(Your objective): Please find all lines in the data that hold the string "amount" and copy them.

### Material for this exercise ###

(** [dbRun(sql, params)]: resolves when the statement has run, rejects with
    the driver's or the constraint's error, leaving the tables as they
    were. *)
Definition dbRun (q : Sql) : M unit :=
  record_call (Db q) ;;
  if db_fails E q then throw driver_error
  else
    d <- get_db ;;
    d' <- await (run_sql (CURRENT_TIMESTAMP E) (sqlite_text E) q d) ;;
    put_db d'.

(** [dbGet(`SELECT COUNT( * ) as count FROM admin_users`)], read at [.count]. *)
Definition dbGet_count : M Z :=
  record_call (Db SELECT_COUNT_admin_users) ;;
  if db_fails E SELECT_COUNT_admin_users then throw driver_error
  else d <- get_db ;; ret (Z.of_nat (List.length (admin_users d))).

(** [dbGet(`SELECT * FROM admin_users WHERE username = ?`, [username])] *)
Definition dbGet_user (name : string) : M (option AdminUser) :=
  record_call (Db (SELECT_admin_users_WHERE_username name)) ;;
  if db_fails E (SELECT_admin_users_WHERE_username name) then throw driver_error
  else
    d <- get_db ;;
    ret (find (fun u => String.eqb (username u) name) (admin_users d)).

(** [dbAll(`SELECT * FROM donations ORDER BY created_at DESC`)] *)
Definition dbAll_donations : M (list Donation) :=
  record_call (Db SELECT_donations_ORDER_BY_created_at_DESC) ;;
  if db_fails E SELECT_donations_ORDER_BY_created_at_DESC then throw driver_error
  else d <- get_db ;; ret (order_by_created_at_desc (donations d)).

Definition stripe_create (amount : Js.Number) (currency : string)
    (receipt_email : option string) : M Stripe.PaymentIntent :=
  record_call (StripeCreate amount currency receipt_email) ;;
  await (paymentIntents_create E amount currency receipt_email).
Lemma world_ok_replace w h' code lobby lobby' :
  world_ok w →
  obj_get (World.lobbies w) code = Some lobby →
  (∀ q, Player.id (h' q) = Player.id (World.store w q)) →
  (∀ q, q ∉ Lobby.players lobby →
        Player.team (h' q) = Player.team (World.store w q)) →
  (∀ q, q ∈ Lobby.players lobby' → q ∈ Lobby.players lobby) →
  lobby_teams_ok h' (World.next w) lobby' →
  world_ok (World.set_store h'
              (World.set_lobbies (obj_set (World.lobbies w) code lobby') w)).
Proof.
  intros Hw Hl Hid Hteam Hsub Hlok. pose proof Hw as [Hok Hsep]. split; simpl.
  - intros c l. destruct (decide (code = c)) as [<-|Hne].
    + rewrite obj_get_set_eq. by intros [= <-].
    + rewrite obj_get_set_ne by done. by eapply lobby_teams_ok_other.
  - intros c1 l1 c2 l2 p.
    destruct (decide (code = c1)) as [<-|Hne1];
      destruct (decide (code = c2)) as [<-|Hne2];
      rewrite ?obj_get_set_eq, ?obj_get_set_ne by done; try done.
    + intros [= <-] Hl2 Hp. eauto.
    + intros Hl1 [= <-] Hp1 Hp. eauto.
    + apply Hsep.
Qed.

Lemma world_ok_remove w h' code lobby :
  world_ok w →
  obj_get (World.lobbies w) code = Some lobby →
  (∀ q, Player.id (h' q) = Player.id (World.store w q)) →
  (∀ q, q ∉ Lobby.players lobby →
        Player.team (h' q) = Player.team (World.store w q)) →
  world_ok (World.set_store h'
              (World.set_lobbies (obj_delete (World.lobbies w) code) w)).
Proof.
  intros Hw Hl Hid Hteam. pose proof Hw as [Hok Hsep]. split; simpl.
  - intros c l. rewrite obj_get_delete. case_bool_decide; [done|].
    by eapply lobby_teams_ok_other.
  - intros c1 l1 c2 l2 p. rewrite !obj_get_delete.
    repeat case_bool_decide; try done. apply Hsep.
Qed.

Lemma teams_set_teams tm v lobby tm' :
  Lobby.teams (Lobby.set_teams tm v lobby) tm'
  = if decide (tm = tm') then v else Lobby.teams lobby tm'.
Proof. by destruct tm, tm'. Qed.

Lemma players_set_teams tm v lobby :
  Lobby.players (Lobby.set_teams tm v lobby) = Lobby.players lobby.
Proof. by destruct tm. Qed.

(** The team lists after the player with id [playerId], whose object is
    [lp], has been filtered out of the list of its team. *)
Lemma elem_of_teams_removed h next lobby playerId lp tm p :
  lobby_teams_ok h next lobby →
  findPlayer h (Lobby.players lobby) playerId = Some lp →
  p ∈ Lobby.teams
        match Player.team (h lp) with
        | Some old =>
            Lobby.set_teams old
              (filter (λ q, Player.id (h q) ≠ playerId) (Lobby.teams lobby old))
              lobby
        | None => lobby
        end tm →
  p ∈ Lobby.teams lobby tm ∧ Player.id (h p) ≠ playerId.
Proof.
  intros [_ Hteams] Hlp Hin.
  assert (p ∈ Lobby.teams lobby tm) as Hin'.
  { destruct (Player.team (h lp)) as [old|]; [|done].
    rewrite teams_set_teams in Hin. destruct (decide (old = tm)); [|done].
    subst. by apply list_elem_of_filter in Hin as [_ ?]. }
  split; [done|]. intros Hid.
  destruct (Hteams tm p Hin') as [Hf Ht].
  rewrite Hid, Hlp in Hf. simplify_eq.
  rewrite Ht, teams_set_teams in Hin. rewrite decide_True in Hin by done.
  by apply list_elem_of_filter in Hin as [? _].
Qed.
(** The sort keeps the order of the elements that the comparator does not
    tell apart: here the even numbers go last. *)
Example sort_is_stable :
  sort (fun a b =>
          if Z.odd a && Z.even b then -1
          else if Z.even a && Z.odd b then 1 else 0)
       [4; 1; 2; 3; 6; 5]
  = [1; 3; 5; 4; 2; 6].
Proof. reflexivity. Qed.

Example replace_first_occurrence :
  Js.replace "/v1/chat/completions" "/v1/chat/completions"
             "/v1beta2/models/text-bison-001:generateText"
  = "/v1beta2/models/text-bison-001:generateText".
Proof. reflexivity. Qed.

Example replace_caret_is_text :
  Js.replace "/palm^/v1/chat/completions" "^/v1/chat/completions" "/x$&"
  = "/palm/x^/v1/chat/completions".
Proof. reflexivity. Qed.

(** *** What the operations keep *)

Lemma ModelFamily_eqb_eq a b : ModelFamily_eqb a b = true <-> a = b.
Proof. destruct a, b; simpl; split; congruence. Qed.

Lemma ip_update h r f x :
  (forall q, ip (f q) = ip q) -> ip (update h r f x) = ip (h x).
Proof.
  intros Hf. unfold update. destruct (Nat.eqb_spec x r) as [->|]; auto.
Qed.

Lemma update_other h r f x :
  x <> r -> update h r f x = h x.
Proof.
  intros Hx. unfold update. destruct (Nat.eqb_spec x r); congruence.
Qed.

###
### Material for this exercise ###

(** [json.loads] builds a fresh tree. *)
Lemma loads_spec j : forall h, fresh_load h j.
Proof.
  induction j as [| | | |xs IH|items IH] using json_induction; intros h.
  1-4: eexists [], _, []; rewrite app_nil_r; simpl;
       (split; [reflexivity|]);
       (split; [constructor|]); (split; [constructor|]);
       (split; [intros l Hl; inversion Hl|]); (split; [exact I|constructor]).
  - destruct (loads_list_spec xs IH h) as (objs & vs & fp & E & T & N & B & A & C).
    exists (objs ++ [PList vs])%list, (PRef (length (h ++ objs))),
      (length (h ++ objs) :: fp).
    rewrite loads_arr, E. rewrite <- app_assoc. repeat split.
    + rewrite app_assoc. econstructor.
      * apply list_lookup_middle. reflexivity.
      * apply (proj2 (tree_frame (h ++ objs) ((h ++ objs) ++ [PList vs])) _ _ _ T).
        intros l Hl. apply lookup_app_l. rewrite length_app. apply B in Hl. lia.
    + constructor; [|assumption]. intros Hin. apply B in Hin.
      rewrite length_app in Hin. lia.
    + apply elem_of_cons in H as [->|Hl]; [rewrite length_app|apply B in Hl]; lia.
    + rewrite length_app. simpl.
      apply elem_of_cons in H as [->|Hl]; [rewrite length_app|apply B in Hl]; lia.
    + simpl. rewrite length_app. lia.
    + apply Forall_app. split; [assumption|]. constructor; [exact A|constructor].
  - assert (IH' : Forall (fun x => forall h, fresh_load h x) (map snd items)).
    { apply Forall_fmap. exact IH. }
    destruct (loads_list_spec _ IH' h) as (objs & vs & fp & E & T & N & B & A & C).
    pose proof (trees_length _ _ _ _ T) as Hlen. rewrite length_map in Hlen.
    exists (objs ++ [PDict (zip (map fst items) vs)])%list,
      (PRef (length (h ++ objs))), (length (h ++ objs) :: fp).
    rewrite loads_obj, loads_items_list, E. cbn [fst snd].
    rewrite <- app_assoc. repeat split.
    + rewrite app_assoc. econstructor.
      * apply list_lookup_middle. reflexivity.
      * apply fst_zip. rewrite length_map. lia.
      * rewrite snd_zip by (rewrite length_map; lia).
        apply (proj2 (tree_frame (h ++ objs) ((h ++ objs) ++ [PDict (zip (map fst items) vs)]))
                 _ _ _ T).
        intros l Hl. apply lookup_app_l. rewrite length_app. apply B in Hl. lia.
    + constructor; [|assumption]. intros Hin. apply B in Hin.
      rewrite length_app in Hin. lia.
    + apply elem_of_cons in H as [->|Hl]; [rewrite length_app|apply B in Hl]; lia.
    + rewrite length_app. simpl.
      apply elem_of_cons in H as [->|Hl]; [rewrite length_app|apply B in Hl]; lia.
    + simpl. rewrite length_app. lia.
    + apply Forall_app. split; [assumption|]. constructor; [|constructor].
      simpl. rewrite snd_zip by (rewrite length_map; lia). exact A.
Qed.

###
### Material for this exercise ###

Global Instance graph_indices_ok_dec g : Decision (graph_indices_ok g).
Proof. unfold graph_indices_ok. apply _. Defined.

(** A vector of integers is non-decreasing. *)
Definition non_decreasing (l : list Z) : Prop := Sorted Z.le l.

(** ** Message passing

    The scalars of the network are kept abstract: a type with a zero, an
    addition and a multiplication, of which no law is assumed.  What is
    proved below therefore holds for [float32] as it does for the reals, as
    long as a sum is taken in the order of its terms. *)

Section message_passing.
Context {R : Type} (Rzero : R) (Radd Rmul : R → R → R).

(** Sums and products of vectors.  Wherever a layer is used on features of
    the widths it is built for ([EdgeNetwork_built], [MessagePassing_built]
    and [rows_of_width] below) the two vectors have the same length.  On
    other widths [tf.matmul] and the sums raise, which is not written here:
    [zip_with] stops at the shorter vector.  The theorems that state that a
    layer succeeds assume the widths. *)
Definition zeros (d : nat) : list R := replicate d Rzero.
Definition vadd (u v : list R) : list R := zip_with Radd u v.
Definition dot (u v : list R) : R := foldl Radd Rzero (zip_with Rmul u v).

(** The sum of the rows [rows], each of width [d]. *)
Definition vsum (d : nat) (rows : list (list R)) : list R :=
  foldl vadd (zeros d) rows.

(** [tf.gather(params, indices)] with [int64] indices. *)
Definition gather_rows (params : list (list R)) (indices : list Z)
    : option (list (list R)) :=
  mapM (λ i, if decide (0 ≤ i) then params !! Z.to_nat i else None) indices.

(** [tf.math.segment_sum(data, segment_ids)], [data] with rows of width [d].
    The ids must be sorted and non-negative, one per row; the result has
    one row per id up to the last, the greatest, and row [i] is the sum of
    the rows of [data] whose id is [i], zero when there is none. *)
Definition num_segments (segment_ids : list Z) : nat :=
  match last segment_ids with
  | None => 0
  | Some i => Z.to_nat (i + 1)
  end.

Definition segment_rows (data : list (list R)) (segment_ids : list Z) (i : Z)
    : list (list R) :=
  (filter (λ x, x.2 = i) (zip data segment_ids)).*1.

###

(Written response):
Definition stripe_create (amount : Js.Number) (currency : string)
  record_call (StripeCreate amount currency receipt_email) ;;
  await (paymentIntents_create E amount currency receipt_email).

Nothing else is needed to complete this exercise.